Dr Amir called for more granular data on Covid-19 cases, mainly on Multisystem Inflammatory Syndrome in Children (MIS-C) associated with Covid-19, hospitalisations, ICU use and deaths, particularly among children, to be made public to boost parents’ confidence and allay fears over PICKids.

“There are parents who are hesitant to vaccinate their children over unfounded fears.
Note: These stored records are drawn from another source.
Inductive RtmpMediaType : Set := Audio | Video | Data.

Record PendingPublishMedia : Set := mk_media {
  stream_id : Z;
  timestamp_ms : Z;
  media_type : RtmpMediaType;
  payload : list byte;
  is_header : bool
}.

(** The events of [RtmpEvent] that these functions push. *)
Inductive media_event : Set :=
| MediaData (stream_id timestamp_ms : Z) (media_type : RtmpMediaType) (payload : list byte)
| MessageIgnored (stream_id : Z)
| PublishRequested (stream_id : Z)
| StreamClosed (stream_id : Z)
| PeerClosed.

Definition MAX_PENDING_PUBLISH_MEDIA_EVENTS : nat := 256.
Definition MAX_PENDING_PUBLISH_MEDIA_BYTES : Z := 8 * 1024 * 1024.

Record publish_state : Set := mk_publish {
  active_publish : option Z;
  pending_publish : option Z;
  pending_media : list PendingPublishMedia;
  pending_media_bytes : Z
}.

Definition publish_new : publish_state := mk_publish None None [] 0.

(** ** Sequence headers *)

Definition EX_VIDEO_FLAG : Z := 0x80.
Definition EX_VIDEO_PACKET_TYPE_SEQUENCE_START : Z := 0.

(** [payload.get(i) == Some(&v)]. *)
Definition byte_is (payload : list byte) (i : nat) (v : Z) : bool :=
  match payload !! i with Some b => byte_val b =? v | None => false end.

Definition is_sequence_header (t : RtmpMediaType) (payload : list byte) : bool :=
  match payload with
  | [] => false
  | b :: _ =>
      let first := byte_val b in
      match t with
      | Video =>
          if negb (Z.land first EX_VIDEO_FLAG =? 0)
          then byte_is payload 5 EX_VIDEO_PACKET_TYPE_SEQUENCE_START
          else
            let codec_id := Z.land first 0x0F in
            if (codec_id =? 7) || (codec_id =? 12) || (codec_id =? 13) || (codec_id =? 14)
            then byte_is payload 1 0 else false
      | Audio => if Z.shiftr first 4 =? 10 then byte_is payload 1 0 else false
      | Data => false
      end
  end.

(** ** The pending buffer *)

Definition usize_max : Z := 2 ^ 64 - 1.
Definition sat_add (a b : Z) : Z := Z.min usize_max (a + b).
Definition sat_sub (a b : Z) : Z := Z.max 0 (a - b).
Definition payload_len (p : list byte) : Z := Z.of_nat (length p).

(** [rposition(|m| !m.is_sequence_header)] and [remove]. *)
Fixpoint remove_last_frame (l : list PendingPublishMedia) :
    option (PendingPublishMedia * list PendingPublishMedia) :=
  match l with
  | [] => None
  | m :: l =>
      match remove_last_frame l with
      | Some (x, l') => Some (x, m :: l')
      | None => if is_header m then None else Some (m, l)
      end
  end.

Definition over_limit (len : Z) (l : list PendingPublishMedia) (bytes : Z) : bool :=
  (MAX_PENDING_PUBLISH_MEDIA_EVENTS <=? length l)%nat ||
  (MAX_PENDING_PUBLISH_MEDIA_BYTES <? sat_add bytes len).

(** The [while] loop; every turn removes one element. *)
Fixpoint evict (fuel : nat) (len : Z) (l : list PendingPublishMedia) (bytes : Z) :
    list PendingPublishMedia * Z :=
  match fuel with
  | O => (l, bytes)
  | S fuel =>
      if over_limit len l bytes then
        match remove_last_frame l with
        | Some (x, l') => evict fuel len l' (sat_sub bytes (payload_len (payload x)))
        | None => (l, bytes)
        end
      else (l, bytes)
  end.

Definition push_pending_publish_media (m : PendingPublishMedia) (s : publish_state) : publish_state :=
  let len := payload_len (payload m) in
  if MAX_PENDING_PUBLISH_MEDIA_BYTES <? len then s
  else
    let '(l, bytes) := evict (S (length (pending_media s))) len (pending_media s) (pending_media_bytes s) in
    mk_publish (active_publish s) (pending_publish s) (l ++ [m]) (sat_add bytes len).

Definition media_data (m : PendingPublishMedia) : media_event :=
  MediaData (stream_id m) (timestamp_ms m) (media_type m) (payload m).

(** The loop pops every element, so nothing is left of the bytes. *)
Definition flush_pending_publish_media (id : Z) (s : publish_state) : publish_state * list media_event :=
  if bool_decide (pending_publish s = Some id)
  then (mk_publish (active_publish s) None []
          (foldl (fun bytes m => sat_sub bytes (payload_len (payload m))) (pending_media_bytes s)
             (pending_media s)), media_data <$> pending_media s)
  else (s, []).

Definition clear_pending_publish (s : publish_state) : publish_state :=
  mk_publish (active_publish s) None [] 0.

(** ** Operations *)

Definition handle_media_input (id ts : Z) (t : RtmpMediaType) (p : list byte) (s : publish_state) :
    publish_state * list media_event :=
  if bool_decide (active_publish s = Some id) then (s, [MediaData id ts t p])
  else if bool_decide (pending_publish s = Some id)
  then (push_pending_publish_media (mk_media id ts t p (is_sequence_header t p)) s, [])
  else (s, [MessageIgnored id]).

Definition start_pending_publish (id : Z) (s : publish_state) : publish_state * list media_event :=
  (mk_publish None (Some id) [] 0, [PublishRequested id]).

(** The state changes of [AcceptPublish], [RejectPublish] and [CloseConnection]. *)
Definition accept_publish (id : Z) (s : publish_state) : publish_state * list media_event :=
  flush_pending_publish_media id
    (mk_publish (Some id) (pending_publish s) (pending_media s) (pending_media_bytes s)).

Definition reject_publish (id : Z) (s : publish_state) : publish_state * list media_event :=
  (if bool_decide (pending_publish s = Some id) then clear_pending_publish s else s, []).

Definition close_stream (id : Z) (s : publish_state) : publish_state * list media_event :=
  let s := if bool_decide (active_publish s = Some id)
           then mk_publish None (pending_publish s) (pending_media s) (pending_media_bytes s) else s in
  (if bool_decide (pending_publish s = Some id) then clear_pending_publish s else s, [StreamClosed id]).

Definition close_connection (s : publish_state) : publish_state * list media_event :=
  (clear_pending_publish (mk_publish None (pending_publish s) (pending_media s) (pending_media_bytes s)),
   [PeerClosed]).

(** ** Invariant *)

Definition total_bytes (l : list PendingPublishMedia) : Z :=
  foldr (fun m n => payload_len (payload m) + n) 0 l.

Definition frames (l : list PendingPublishMedia) : list PendingPublishMedia :=
  filter (fun m => is_header m = false) l.
(** What the application hands in fits its types, and a message. *)
Definition cmd_fits (cmd : RtmpCoreCommand) : Prop :=
  let text s := Z.of_nat (length s) <= 2 ^ 20 in
  match cmd with
  | ClientConnect app flash_ver tc_url => text app /\ text flash_ver /\ text tc_url
  | ClientPublish id _ name => in_u 32 id /\ text name
  | ClientPlay id _ name _ => in_u 32 id /\ text name
  | ClientSeek id _ | ClientPause id _ _ | AcceptPublish id | AcceptPlay id
  | AcceptPlayConfigured id _ _ => in_u 32 id
  | RejectPublish id description | RejectPlay id description => in_u 32 id /\ text description
  | SendMetadata id ts p | SendAudio id ts p | SendVideo id ts p | SendNotify id ts p =>
      in_u 32 id /\ in_u 32 ts /\ Z.of_nat (length p) <= MAX_MESSAGE_SIZE
  | _ => True
  end.

Definition input_fits (i : CoreInput) : Prop :=
  match i with Command cmd => cmd_fits cmd | _ => True end.

(** What is sent fits the limits of the peer's decoder, unless the application has
    handed in something too large. *)
Definition reply_fits (i : CoreInput) (c : RtmpChunk) : Prop :=
  message_type c <> TSetChunkSize /\ (input_fits i -> chunk_fits c).

(** The handshake goes forward, and only on bytes; anything may close. *)
Definition state_allowed (i : CoreInput) (from to : HandshakeState) : Prop :=
  match to with
  | Handshaking => False
  | WaitC2 => from = Handshaking /\ exists bytes, i = Bytes bytes
  | Ready => (from = Handshaking \/ from = WaitC2) /\ exists bytes, i = Bytes bytes
  | Closed => True
  end.

Inductive core_step (i : CoreInput) : session -> session -> Prop :=
| step_bookkeeping s s' out :
    state s' = state s -> encoder s' = encoder s -> publish s' = publish s ->
    core_step i (s, out) (s', out)
| step_event s out e : event_allowed i e -> core_step i (s, out) (s, out ++ [Event e])
| step_gate s out o es :
    op_allowed i o -> Forall2 shows (snd (media_step (publish s) o)) es ->
    core_step i (s, out) (set_publish (fst (media_step (publish s) o)) s, out ++ (Event <$> es))
| step_send s out c :
    reply_fits i c ->
    core_step i (s, out) (set_encoder (fst (ChunkEncoder.encode (encoder s) c [])) s,
                          out ++ [Write (snd (ChunkEncoder.encode (encoder s) c []))])
| step_announce s out size :
    chunk_size_wf size ->
    let c := mk_chunk 2 0 TSetChunkSize 0 (be_bytes 4 size) in
    core_step i (s, out) (set_encoder (encoder_set_chunk_size (fst (ChunkEncoder.encode (encoder s) c [])) size) s,
                          out ++ [Write (snd (ChunkEncoder.encode (encoder s) c []))])
| step_handshake s out wire :
    state s = Handshaking \/ state s = WaitC2 -> core_step i (s, out) (s, out ++ [Write wire])
| step_state s out st :
    state_allowed i (state s) st -> core_step i (s, out) (set_state st s, out).

(** ** Operations that take such steps *)

(** No operation panics: see [slice], [slice_from], [send_rtmp_message] and
    [on_message_depth]. The receive buffer is not theirs. *)
Definition good_at (i : CoreInput) {A} (s : session) (m : core_op A) : Prop :=
  rtc (core_step i) s (fst (m s)) /\ snd (m s) <> Err Panic /\
  input_buf (fst (fst (m s))) = input_buf (fst s).

(** What reads the receive buffer needs it in range, and leaves it so. *)
Definition fine_at (i : CoreInput) {A} (s : session) (m : core_op A) : Prop :=
  rtc (core_step i) s (fst (m s)) /\
  (buf_wf (input_buf (fst s)) ->
   snd (m s) <> Err Panic /\ buf_wf (input_buf (fst (fst (m s))))).

Class Good (i : CoreInput) {A} (m : core_op A) : Prop := good s : good_at i s m.

Section good.
Context (i : CoreInput).

Lemma good_fine {A} s (m : core_op A) : good_at i s m -> fine_at i s m.
Proof. intros (H1 & H2 & H3). split; [done|]. intros Hw. by rewrite H3. Qed.

Lemma at_upd {A} s out f (k : core_op A) :
  core_step i (s, out) (f s, out) -> (buf_wf (input_buf s) -> buf_wf (input_buf (f s))) ->
  fine_at i (f s, out) k -> fine_at i (s, out) (upd f ;;; k).
Proof.
  intros H Hb [H1 H2]. split; [etrans; [by apply rtc_once|exact H1]|]. intros Hw. apply H2, Hb, Hw.
Qed.

Lemma at_bind {A B} s s1 (a : A) (m : core_op A) (k : A -> core_op B) :
  m s = (s1, Ok a) -> rtc (core_step i) s s1 -> input_buf (fst s1) = input_buf (fst s) ->
  fine_at i s1 (k a) -> fine_at i s (se_bind m k).
Proof.
  intros E H Hb [H1 H2]. rewrite Hb in H2. unfold fine_at, se_bind. rewrite E.
  split; [by etrans|exact H2].
Qed.

(** First what leaves the buffer alone. *)
Lemma at_seq {A B} s (m : core_op A) (k : A -> core_op B) :
  good_at i s m -> (forall a s1, fine_at i s1 (k a)) -> fine_at i s (se_bind m k).
Proof.
  intros (H1 & H2 & H3) Hk. unfold fine_at, se_bind. destruct (m s) as [s1 [a|e]]; cbn in *.
  - destruct (Hk a s1) as [K1 K2]. rewrite H3 in K2. split; [by etrans|done].
  - split; [done|]. intros Hw. rewrite H3. split; [congruence|done].
Qed.

Lemma at_raise {A} s e : fine_at i s (raise (A:=A) e).
Proof. by split; [apply rtc_refl|]. Qed.

Lemma at_ret {A} s (a : A) : fine_at i s (se_ret a).
Proof. by split; [apply rtc_refl|]. Qed.

#[local] Instance good_ret {A} (a : A) : Good i (se_ret a).
Proof. intros s. split; [apply rtc_refl|done]. Qed.

#[local] Instance good_raise {A} e : Good i (raise (A:=A) e).
Proof. intros s. split; [apply rtc_refl|done]. Qed.

#[local] Instance good_get : Good i get.
Proof. intros s. split; [apply rtc_refl|done]. Qed.

#[local] Instance good_bind {A B} (m : core_op A) (k : A -> core_op B) :
  Good i m -> (forall a, Good i (k a)) -> Good i (se_bind m k).
Proof.
  intros Hm Hk s. unfold good_at, se_bind. destruct (Hm s) as (H1 & H2 & H3).
  destruct (m s) as [s1 [a|e]]; [|cbn in *; split_and!; congruence].
  destruct (Hk a s1) as (H4 & H5 & H6). split; [by etrans|]. split; [done|]. by rewrite H6.
Qed.

Lemma good_bind_ret {A B} (a : A) (k : A -> core_op B) : Good i (k a) -> Good i (se_bind (se_ret a) k).
Proof. done. Qed.

Lemma good_upd f :
  (forall s, state (f s) = state s /\ encoder (f s) = encoder s /\ publish (f s) = publish s /\
             input_buf (f s) = input_buf s) -> Good i (upd f).
Proof.
  intros Hf [s out]. destruct (Hf s) as (H1 & H2 & H3 & H4). split; [|done].
  by apply rtc_once, step_bookkeeping.
Qed.

Lemma good_session_event e : event_allowed i e -> Good i (event e).
Proof. intros He [s out]. split; [|done]. by apply rtc_once, step_event. Qed.

#[local] Instance good_lift {A} f (r : result Error A) : Good i (lift f r).
Proof. destruct r; apply _. Qed.

Lemma good_of {A} (r : result fault A) : r <> Err Panic -> Good i (se_of r).
Proof. intros H s. split; [apply rtc_refl|done]. Qed.

#[local] Instance good_when b m : Good i m -> Good i (when b m).
Proof. intros H. destruct b; [done|apply _]. Qed.

#[local] Instance good_ignore m : Good i m -> Good i (ignore_error m).
Proof.
  intros H s. destruct (H s) as (H1 & H2 & H3). unfold good_at, ignore_error. by destruct (m s) as [s' [[]|[e|]]].
Qed.

#[local] Instance good_tolerate m : Good i m -> Good i (tolerate_amf0 m).
Proof.
  intros H s. destruct (H s) as (H1 & H2 & H3). unfold good_at, tolerate_amf0. by destruct (m s) as [s' [[]|[[]|]]].
Qed.

Lemma shows_lift es : Forall (fun m => match m with PublishRequested _ => False | _ => True end) es ->
  Forall2 shows es (lift_media <$> es).
Proof. induction 1 as [|[] es H _ IH]; by constructor. Qed.

(** One operation of the gate. *)
Lemma good_gate o f :
  op_allowed i o -> (forall p, f p = media_step p o) ->
  (forall p, Forall (fun m => match m with PublishRequested _ => False | _ => True end) (snd (f p))) ->
  Good i (gate f).
Proof.
  intros Ho Hf Hn [s out]. unfold good_at, gate. cbn [fst snd]. pose proof (Hn (publish s)) as H.
  rewrite Hf in H |- *. destruct (media_step (publish s) o) as [p es] eqn:E. split; [|done].
  apply rtc_once. rewrite list_fmap_compose. pose proof (step_gate i s out o (lift_media <$> es) Ho) as G.
  rewrite E in G. by apply G, shows_lift.
Qed.
End good.

(** ** Sizes

    The session writes AMF0 commands whose values are scalars and objects of scalars;
    they are always encoded, in no more than the following number of bytes. *)

Definition scalar_size (v : Amf0V) : option nat :=
  match v with
  | Amf0.Number _ => Some 9%nat
  | Amf0.Boolean _ => Some 2%nat
  | Amf0.String s => Some (5 + length s)%nat
  | Amf0.Null => Some 1%nat
  | _ => None
  end.

Fixpoint entries_size (entries : list (utf8 * Amf0V)) : option nat :=
  match entries with
  | [] => Some 3%nat
  | (k, v) :: entries =>
      n ← scalar_size v; m ← entries_size entries; Some (2 + length k + n + m)%nat
  end.

Definition flat_size (v : Amf0V) : option nat :=
  match v with
  | Amf0.Object None entries => S <$> entries_size entries
  | v => scalar_size v
  end.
Such data will help them to assess the situation more accurately and make a well-informed decision.”

Dr Amir stressed that PICKids could be a significant tool as the primary goal of administering the vaccine to this age group is to protect them from hospitalisation or developing severe cases or even MIS-C.

“This is imperative, especially now when schools have reopened and our children are spending most of their time in school.”

MIS-C is a condition where different body parts can become inflamed, including the heart, lungs, kidneys, brain, skin, eyes or gastrointestinal organs.

It had been reported that many children with MIS-C had the virus that causes Covid-19, or had been around someone with Covid-19. MIS-C can be serious, even deadly, but most children who were diagnosed with this condition had gotten better with medical care.

Dr Amir, however, said vaccination would not prevent a surge in fresh infections as studies had shown that Omicron could evade the immune protection conferred by Covid-19 vaccines and natural infection.

“Based on the available data, we know that the SARS-CoV-2 breakthrough infections are common even in vaccinated people.

“Besides, during this surge, a higher number of case tracing and testing will be carried out when there is an outbreak.

“Therefore, this surely will contribute to the spike in daily number of cases (including asymptomatic cases).”